_MATERIAL TO PROCESS_
***

Lemma insertAfter_puts_after_target_witness :
  ∃ ns' L',
    VertexList.insertAfter 0 2 (twoList.1, twoList.2) = Some (ns', L') ∧
    isList ns' L' (@nil vref ++ 0 :: 2 :: [1])%nat ∧
    listVertices ns' L' = (@nil vref ++ 0 :: 2 :: [1])%nat ∧
    ([1%nat] = [] → VertexList.last L' = Some 2%nat) ∧
    sameData twoList.1 ns' ∧
    (∀ u, u ≠ 2%nat → u ≠ 0%nat → head [1%nat] ≠ Some u → ns' !! u = twoList.1 !! u).
Proof.
  apply (insertAfter_puts_after_target twoList.1 twoList.2 [] 0 [1%nat] 2).
  - apply twoList_isList.
  - by apply (bool_decide_unpack _).
  - by eexists.
Defined.

Lemma removeSubList_takes_run_out_witness :
  ∃ ns' L',
    VertexList.removeSubList 1 2 (threeList.1, threeList.2) = Some (ns', L') ∧
    isList ns' L' ([0%nat] ++ []) ∧
    listVertices ns' L' = [0%nat] ++ [] ∧
    seg ns' (last [0%nat]) [1; 2]%nat (head (@nil vref)) ∧
    sameData threeList.1 ns' ∧
    (∀ u, last [0%nat] ≠ Some u → head (@nil vref) ≠ Some u → ns' !! u = threeList.1 !! u).
Proof.
  apply (removeSubList_takes_run_out threeList.1 threeList.2 [0%nat] 1 [2%nat] 2 []).
  - apply threeList_isList.
  - reflexivity.
Defined.

Lemma appendChain_appends_whole_chain_witness :
  ∃ ns' L',
    VertexList.appendChain 1 (chainList.1, chainList.2) = Some (ns', L') ∧
    isList ns' L' ([0] ++ 1 :: [2])%nat ∧
    listVertices ns' L' = ([0] ++ 1 :: [2])%nat ∧
    VertexList.last L' = last [1; 2]%nat ∧
    sameData chainList.1 ns' ∧
    (∀ u, u ≠ 1%nat → last [0%nat] ≠ Some u → ns' !! u = chainList.1 !! u).
Proof.
  apply (appendChain_appends_whole_chain chainList.1 chainList.2 [0%nat] (Some 0%nat)
           1 [2%nat]).
  - apply chainList_isList.
  - apply chainList_seg.
  - by apply (bool_decide_unpack _).
Defined.

Lemma remove_undoes_insertion_witness :
  let restored (s : option (list VertexNode.t * VertexList.t)) :=
    ∃ ns' L', s = Some (ns', L') ∧ L' = twoList.2 ∧ isList ns' L' [0; 1]%nat ∧
              sameData twoList.1 ns' in
  restored (VertexList.append 2 (twoList.1, twoList.2) ≫= VertexList.remove 2) ∧
  ∀ t, t ∈ [0; 1]%nat →
       restored (VertexList.insertBefore t 2 (twoList.1, twoList.2)
                   ≫= VertexList.remove 2) ∧
       restored (VertexList.insertAfter t 2 (twoList.1, twoList.2)
                   ≫= VertexList.remove 2).
Proof.
  apply (remove_undoes_insertion twoList.1 twoList.2 [0; 1]%nat 2).
  - apply twoList_isList.
  - by apply (bool_decide_unpack _).
  - by eexists.
Defined.

(** The outside runs of the constructions, proved by evaluating the
    concrete hulls. *)
Ltac concrete := vm_compute; first [reflexivity | discriminate | done].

***

_WHAT IS NEEDED_
Return only this span, exactly: the line that contains "let restored (s" and all lines after it to the end of the records.

_EXERCISE SOLUTION_
  let restored (s : option (list VertexNode.t * VertexList.t)) :=
    ∃ ns' L', s = Some (ns', L') ∧ L' = twoList.2 ∧ isList ns' L' [0; 1]%nat ∧
              sameData twoList.1 ns' in
  restored (VertexList.append 2 (twoList.1, twoList.2) ≫= VertexList.remove 2) ∧
  ∀ t, t ∈ [0; 1]%nat →
       restored (VertexList.insertBefore t 2 (twoList.1, twoList.2)
                   ≫= VertexList.remove 2) ∧
       restored (VertexList.insertAfter t 2 (twoList.1, twoList.2)
                   ≫= VertexList.remove 2).
Proof.
  apply (remove_undoes_insertion twoList.1 twoList.2 [0; 1]%nat 2).
  - apply twoList_isList.
  - by apply (bool_decide_unpack _).
  - by eexists.
Defined.

(** The outside runs of the constructions, proved by evaluating the
    concrete hulls. *)
Ltac concrete := vm_compute; first [reflexivity | discriminate | done].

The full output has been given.